In collaboration with Peter B. Gregg and Dean E. Hewes, Schiappa advanced the Parasocial Contact Hypothesis in 2005. That theory explains how positive media portrayals of minority groups can reduce prejudice among viewers, especially for viewers without real-world contact with such minorities. The theory has been cited widely and won the National Communication Association's 2016 Woolbert Award as work "that has stood the test of time and has become a stimulus for new conceptualizations of communication phenomena.”

Schiappa has utilized a diverse set of methods in his work, including translation of ancient Greek, scansion of Greek prose, formalization of arguments, one-shot surveys, and controlled lab experiments involving pre/post-tests and various statistical analyses.

== Books ==
- Protagoras and Logos: A Study in Greek Philosophy and Rhetoric (Columbia: U. of South Carolina Press, 1991).

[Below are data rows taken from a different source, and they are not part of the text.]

(* ===== verification/Heap.v ===== *)
(** * The binary heap of the ready set

    Models the [push] and [pop] closures of [order] in
    src/internal/state/order.go: a slice kept as a binary heap under a strict
    comparison [before], sifted up on a push and down on a pop.  The section
    is over any comparison that is a strict weak order. *)

From S2P Require Import Prelude.

Open Scope nat_scope.

#[local] Arguments Nat.div : simpl never.
#[local] Arguments Nat.mul : simpl never.

Section heap.
Context {A : Type} (before : A → A → bool).
Implicit Types (l : list A) (a b : A) (i j : nat).

(** ready[i], ready[j] = ready[j], ready[i], where they hold [a] and [b]. *)
Definition swap l i j a b : list A := <[i := b]> (<[j := a]> l).

(** The loop of push: [for i > 0 { ... i = parent }].  [i] bounds the number
    of turns, since the parent of [i] is below [i]. *)
Fixpoint sift_up (fuel : nat) l i : list A :=
  match fuel with
  | O => l
  | S f =>
      if i =? 0 then l
      else
        let parent := (i - 1) / 2 in
        match l !! i, l !! parent with
        | Some a, Some b =>
            if before a b then sift_up f (swap l i parent a b) parent else l
        | _, _ => l
        end
  end.

Definition push l (e : A) : list A := sift_up (length l) (l ++ [e]) (length l).

(** The position of the least of [i] and its two children. *)
Definition smaller l i j : nat :=
  match l !! j, l !! i with
  | Some x, Some y => if before x y then j else i
  | _, _ => i
  end.
Definition smallest_child l i : nat := smaller l (smaller l i (2 * i + 1)) (2 * i + 2).

Fixpoint sift_down (fuel : nat) l i : list A :=
  match fuel with
  | O => l
  | S f =>
      let s := smallest_child l i in
      if s =? i then l
      else
        match l !! i, l !! s with
        | Some a, Some b => sift_down f (swap l i s a b) s
        | _, _ => l
        end
  end.

(** [None] is the source's index panic on an empty slice. *)
Definition pop l : option (A * list A) :=
  match l with
  | [] => None
  | top :: _ =>
      z ← last l;
      let l' := take (length l - 1) (<[0 := z]> l) in
      Some (top, sift_down (length l') l' 0)
  end.

(** ** Correctness *)

Hypothesis before_asym : ∀ a b, before a b = true → before b a = false.
Hypothesis not_before_trans :
  ∀ a b c, before b a = false → before c b = false → before c a = false.

(** The heap condition at position [j]. *)
Definition ok_at l j : Prop :=
  ∀ a b, l !! j = Some a → l !! ((j - 1) / 2) = Some b → before a b = false.
Definition heap l : Prop := ∀ j, 0 < j → ok_at l j.

Lemma parent_lt i : 0 < i → (i - 1) / 2 < i.
Proof. intros Hi. apply Nat.Div0.div_lt_upper_bound; lia. Qed.

Lemma parent_child i j : 0 < j → (j - 1) / 2 = i ↔ j = 2 * i + 1 ∨ j = 2 * i + 2.
Proof.
  intros Hj. pose proof (Nat.div_mod_eq (j - 1) 2). pose proof (Nat.mod_upper_bound (j - 1) 2).
  lia.
Qed.

Lemma swap_perm l i j a b :
  i ≠ j → l !! i = Some a → l !! j = Some b → swap l i j a b ≡ₚ l.
Proof.
  intros Hne Hi Hj. unfold swap. rewrite list_insert_insert_ne by done.
  by apply Permutation_insert_swap.
Qed.

Lemma swap_length l i j a b : length (swap l i j a b) = length l.
Proof. unfold swap. by rewrite !length_insert. Qed.

Lemma swap_lookup l i j a b k :
  i ≠ j → l !! i = Some a → l !! j = Some b →
  swap l i j a b !! k =
    if decide (k = i) then Some b else if decide (k = j) then Some a else l !! k.
Proof.
  intros Hne Hi Hj. unfold swap.
  pose proof (lookup_lt_Some _ _ _ Hi). pose proof (lookup_lt_Some _ _ _ Hj).
  repeat case_decide; subst.
  - apply list_lookup_insert_eq. by rewrite length_insert.
  - rewrite list_lookup_insert_ne by done. by apply list_lookup_insert_eq.
  - by rewrite !list_lookup_insert_ne by done.
Qed.

Lemma before_irrefl a : before a a = false.
Proof. destruct (before a a) eqn:E; [|done]. by rewrite (before_asym _ _ E) in E. Qed.

(** *** Sifting up *)

Lemma sift_up_spec fuel l i :
  i ≤ fuel → i < length l →
  (∀ j, 0 < j → j ≠ i → ok_at l j) →
  (∀ j x y, 0 < i → 0 < j → (j - 1) / 2 = i → l !! j = Some x →
     l !! ((i - 1) / 2) = Some y → before x y = false) →
  heap (sift_up fuel l i) ∧ sift_up fuel l i ≡ₚ l.
Proof.
  revert l i. induction fuel as [|fuel IH]; intros l i Hf Hi Hok Hgp.
  { split; [|done]. intros j Hj. apply Hok; lia. }
  simpl. destruct (Nat.eqb_spec i 0) as [->|Hi0].
  { split; [|done]. intros j Hj. apply Hok; lia. }
  pose proof (parent_lt i ltac:(lia)) as Hpi. set (p := (i - 1) / 2) in *.
  destruct (lookup_lt_is_Some_2 l i) as [a Ha]; [done|]. rewrite Ha.
  destruct (lookup_lt_is_Some_2 l p) as [b Hb]; [lia|]. rewrite Hb.
  destruct (before a b) eqn:Hab.
  2: { split; [|done]. intros j Hj. destruct (decide (j = i)) as [->|]; [|by apply Hok].
       intros x y Hx Hy. fold p in Hy. by simplify_eq. }
  assert (i ≠ p) as Hne by lia.
  destruct (IH (swap l i p a b) p) as [Hh Hp].
  - lia.
  - rewrite swap_length. lia.
  - intros j Hj Hjp x y. rewrite !swap_lookup by done.
    destruct (decide (j = i)) as [->|Hji].
    + intros ?; simplify_eq. rewrite decide_False by (fold p; lia).
      rewrite decide_True by done. intros ?; simplify_eq. by apply before_asym.
    + rewrite (decide_False (P:=j = p)) by done.
      intros Hx. case_decide as Hpj; [|case_decide as Hpp].
      * intros ?; simplify_eq. apply (Hgp j x y); eauto || lia.
      * intros ?; simplify_eq. apply (not_before_trans y b x); [by apply before_asym|].
        apply (Hok j ltac:(done) ltac:(done) x b Hx). by rewrite Hpp.
      * intros Hy. by apply (Hok j).
  - intros j x y Hp0 Hj Hpj. rewrite !swap_lookup by done.
    pose proof (parent_lt p Hp0). rewrite (decide_False (P:=(p - 1) / 2 = i)) by lia.
    rewrite (decide_False (P:=(p - 1) / 2 = p)) by lia.
    intros Hx Hy. assert (before b y = false) as Hby by (by apply (Hok p ltac:(lia) ltac:(lia))).
    case_decide; [by simplify_eq|]. rewrite decide_False in Hx by (intros ->; lia).
    apply (not_before_trans y b x); [done|].
    apply (Hok j ltac:(lia) ltac:(lia) x b Hx). by rewrite Hpj.
  - split; [done|]. rewrite Hp. by apply swap_perm.
Qed.

Lemma push_spec l e : heap l → heap (push l e) ∧ push l e ≡ₚ e :: l.
Proof.
  intros Hh. destruct (sift_up_spec (length l) (l ++ [e]) (length l)) as [H1 H2].
  - done.
  - rewrite length_app. simpl. lia.
  - intros j Hj Hne a b Ha Hb. apply (Hh j Hj).
    + apply lookup_app_Some in Ha as [Ha|[Hlen Ha]]; [done|].
      destruct (j - length l) eqn:E; simplify_eq/=. lia.
    + pose proof (parent_lt j Hj). pose proof (lookup_lt_Some _ _ _ Ha) as Hl.
      rewrite length_app in Hl. simpl in Hl. rewrite lookup_app_l in Hb by lia. done.
  - intros j x y _ Hj Hp Hx. exfalso. pose proof (parent_lt j Hj).
    pose proof (lookup_lt_Some _ _ _ Hx) as Hl. rewrite length_app in Hl. simpl in Hl. lia.
  - split; [done|]. unfold push. rewrite H2. by rewrite Permutation_app_comm.
Qed.

(** *** Sifting down *)

Lemma smaller_cases l i j : smaller l i j = i ∨ smaller l i j = j.
Proof. unfold smaller. repeat case_match; auto. Qed.

(** The result of [smaller] is not after either of its arguments. *)
Lemma smaller_min l i j y z :
  l !! i = Some y → l !! smaller l i j = Some z →
  before y z = false ∧ (∀ x, l !! j = Some x → before x z = false).
Proof.
  intros Hy. unfold smaller. rewrite Hy. destruct (l !! j) as [x|] eqn:Hx.
  - destruct (before x y) eqn:Hxy; intros Hz; rewrite ?Hx, ?Hy in Hz; simplify_eq;
      split; try (intros; simplify_eq); auto using before_irrefl.
  - intros Hz. simplify_eq. split; [apply before_irrefl|done].
Qed.

Lemma smallest_child_cases l i :
  smallest_child l i = i ∨ smallest_child l i = 2 * i + 1 ∨ smallest_child l i = 2 * i + 2.
Proof.
  unfold smallest_child.
  destruct (smaller_cases l (smaller l i (2 * i + 1)) (2 * i + 2)) as [->| ->]; [|auto].
  destruct (smaller_cases l i (2 * i + 1)) as [->| ->]; auto.
Qed.

Lemma smaller_lookup l i j y : l !! i = Some y → is_Some (l !! smaller l i j).
Proof. intros Hy. unfold smaller. rewrite Hy. destruct (l !! j) eqn:E; [case_match|]; eauto. Qed.

Lemma smallest_child_min l i y z :
  l !! i = Some y → l !! smallest_child l i = Some z →
  before y z = false ∧
  (∀ j x, 0 < j → (j - 1) / 2 = i → l !! j = Some x → before x z = false).
Proof.
  intros Hy Hz. unfold smallest_child in Hz.
  destruct (smaller_lookup l i (2 * i + 1) y Hy) as [w Hw].
  destruct (smaller_min _ _ _ _ _ Hy Hw) as [H1 H2].
  destruct (smaller_min _ _ _ _ _ Hw Hz) as [H3 H4].
  split; [by apply (not_before_trans z w y)|].
  intros j x Hj Hp Hx. apply parent_child in Hp as [->| ->]; [|by apply H4|done].
  apply (not_before_trans z w x); [done|by apply H2].
Qed.

Lemma sift_down_spec fuel l i :
  length l ≤ i + fuel →
  (∀ j, 0 < j → (j - 1) / 2 ≠ i → ok_at l j) →
  (∀ j x y, 0 < i → 0 < j → (j - 1) / 2 = i → l !! j = Some x →
     l !! ((i - 1) / 2) = Some y → before x y = false) →
  heap (sift_down fuel l i) ∧ sift_down fuel l i ≡ₚ l.
Proof.
  revert l i. induction fuel as [|fuel IH]; intros l i Hf Hok Hgp.
  { split; [|done]. intros j Hj a b Ha Hb.
    destruct (decide ((j - 1) / 2 = i)) as [Hp|]; [|by apply (Hok j)].
    exfalso. pose proof (parent_lt j Hj). apply lookup_lt_Some in Ha. simpl in *. lia. }
  simpl. set (s := smallest_child l i). destruct (l !! i) as [a|] eqn:Ha.
  2: { assert (heap l ∧ l ≡ₚ l) by (split; [|done]; intros j Hj x y Hx Hy;
         destruct (decide ((j - 1) / 2 = i)) as [Hp|]; [congruence|by apply (Hok j)]).
       by case_match. }
  destruct (Nat.eqb_spec s i) as [Hs|Hs].
  { split; [|done]. intros j Hj x y Hx Hy.
    destruct (decide ((j - 1) / 2 = i)) as [Hp|]; [|by apply (Hok j)].
    rewrite Hp, Ha in Hy. injection Hy as <-.
    assert (l !! smallest_child l i = Some a) as Hy by (fold s; by rewrite Hs).
    destruct (smallest_child_min l i a a Ha Hy) as [_ Hmin]. by apply (Hmin j). }
  assert (is_Some (l !! s)) as [b Hb].
  { unfold s, smallest_child. destruct (smaller_lookup l i (2 * i + 1) a Ha) as [w Hw].
    by eapply smaller_lookup. }
  rewrite Hb. destruct (smallest_child_min l i a b Ha Hb) as [Hab Hmin].
  assert (0 < s ∧ (s - 1) / 2 = i ∧ i < s) as (Hs0 & Hsp & His).
  { destruct (smallest_child_cases l i) as [?|?]; [done|]. fold s in H.
    assert (0 < s) by lia. split_and!; [done| |lia]. by apply parent_child. }
  destruct (IH (swap l i s a b) s) as [Hh Hp].
  - rewrite swap_length. lia.
  - intros j Hj Hjp x y. rewrite !swap_lookup by done.
    destruct (decide (j = i)) as [->|Hji].
    { intros ?; simplify_eq. pose proof (parent_lt i Hj).
      rewrite !decide_False by lia. intros Hy. by apply (Hgp s x y). }
    destruct (decide (j = s)) as [->|Hjs].
    { intros ?; simplify_eq. rewrite Hsp, decide_True by done. by intros ?; simplify_eq. }
    intros Hx. case_decide as Hpj.
    { intros ?; simplify_eq. by apply (Hmin j). }
    rewrite decide_False by done. by apply (Hok j).
  - intros j x y _ Hj Hpj. rewrite !swap_lookup by lia || done.
    pose proof (parent_lt j Hj). rewrite !(decide_False (P:=j = _)) by lia.
    rewrite Hsp, decide_True by done. intros Hx ?; simplify_eq.
    apply (Hok j Hj ltac:(lia) x y Hx). by rewrite Hpj.
  - split; [done|]. rewrite Hp. by apply swap_perm.
Qed.

(** The root of a heap is not after any of its elements. *)
Lemma heap_root_min l x y : heap l → l !! 0 = Some x → y ∈ l → before y x = false.
Proof.
  intros Hh Hx (j & Hj)%list_elem_of_lookup. revert y Hj.
  induction j as [j IH] using lt_wf_ind; intros y Hj.
  destruct (decide (j = 0)) as [->|]; [simplify_eq; apply before_irrefl|].
  pose proof (parent_lt j ltac:(lia)) as Hp.
  destruct (lookup_lt_is_Some_2 l ((j - 1) / 2)) as [b Hb];
    [apply lookup_lt_Some in Hj; lia|].
  apply (not_before_trans x b y); [by eapply IH|]. by apply (Hh j ltac:(lia)).
Qed.

Lemma pop_Some l : l ≠ [] → is_Some (pop l).
Proof.
  destruct l as [|x l]; [done|]. intros _. unfold pop.
  destruct (last (x :: l)) as [z|] eqn:Hz; simpl; [eauto|]. by apply last_None in Hz.
Qed.

Lemma take_insert_last x l z :
  last (x :: l) = Some z →
  take (length (x :: l) - 1) (<[0 := z]> (x :: l)) ≡ₚ l ∧
  ∀ k y, 0 < k → take (length (x :: l) - 1) (<[0 := z]> (x :: l)) !! k = Some y → (x :: l) !! k = Some y.
Proof.
  intros Hz. simpl. rewrite Nat.sub_0_r. split.
  - destruct l as [|b l' _] using rev_ind; [done|].
    rewrite app_comm_cons, last_snoc in Hz. simplify_eq.
    rewrite length_app, Nat.add_comm. simpl. rewrite take_app_length. apply Permutation_cons_append.
  - intros k y Hk. rewrite lookup_take_Some. intros [Hl _]. by destruct k; [lia|].
Qed.

Theorem pop_spec l x l' :
  heap l → pop l = Some (x, l') →
  heap l' ∧ l ≡ₚ x :: l' ∧ (∀ y, y ∈ l → before y x = false).
Proof.
  intros Hh Hpop. destruct l as [|t l]; [done|]. unfold pop in Hpop.
  destruct (last (t :: l)) as [z|] eqn:Hz; [|by apply last_None in Hz]. simpl mbind in Hpop.
  destruct (take_insert_last t l z Hz) as [Hperm Hlook].
  set (k := take _ _) in *. simplify_eq.
  destruct (sift_down_spec (length k) k 0) as [H1 H2].
  - lia.
  - intros j Hj Hp a b Ha Hb. apply (Hh j Hj); apply Hlook; done || lia.
  - lia.
  - split_and!; [done|by rewrite H2, Hperm|]. intros y Hy. by apply (heap_root_min (x :: l)).
Qed.
End heap.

- Editor, Landmark Essays on Classical Greek Rhetoric (Mahwah, NJ: Lawrence Erlbaum, 1994).
- Editor, Warranting Assent: Case Studies in Argument Evaluation (Albany: State University of New York Press, 1995).
- Squeeze Play: The Campaign for a New Twins Stadium (Minneapolis: Minnesota Public Advocacy Research Report, 1998).
- The Beginnings of Rhetorical Theory in Classical Greece (New Haven: Yale University Press, 1999).
- Protagoras and Logos: A Study in Greek Philosophy and Rhetoric, Second Edition (Columbia: U. of South Carolina Press, 2003).
- Defining Reality: Definitions and the Politics of Meaning. (Carbondale: Southern Illinois University Press, 2003).
- Beyond Representational Correctness: Rethinking Criticism of Popular Media (Albany: State University of New York Press, 2008).
- Professional Development During Your Doctoral Education. (Washington, D.C.: E-book from the National Communication Association, 2009).
- With David Timmerman, Classical Greek Rhetorical Theory and the Disciplining of Discourse (Cambridge: Cambridge University Press, 2010).
- With John Nordin, Keeping Faith With Reason: A Theory of Practical Argumentation. (NY: Pearson Custom Publishing, 2013).
- With David M. Timmerman, & Giles Laurén, eds. Jebb’s Isocrates (Charleston, SC: Sophron, 2016).
- The Transgender Exigency: Defining Sex & Gender in the 21st Century (London: Routledge, 2022).
- With John P. Nordin, Argumentation: Keeping Faith with Reason (Routledge, 2024).
- Argumentation: The Key Concepts (Routledge, 2025).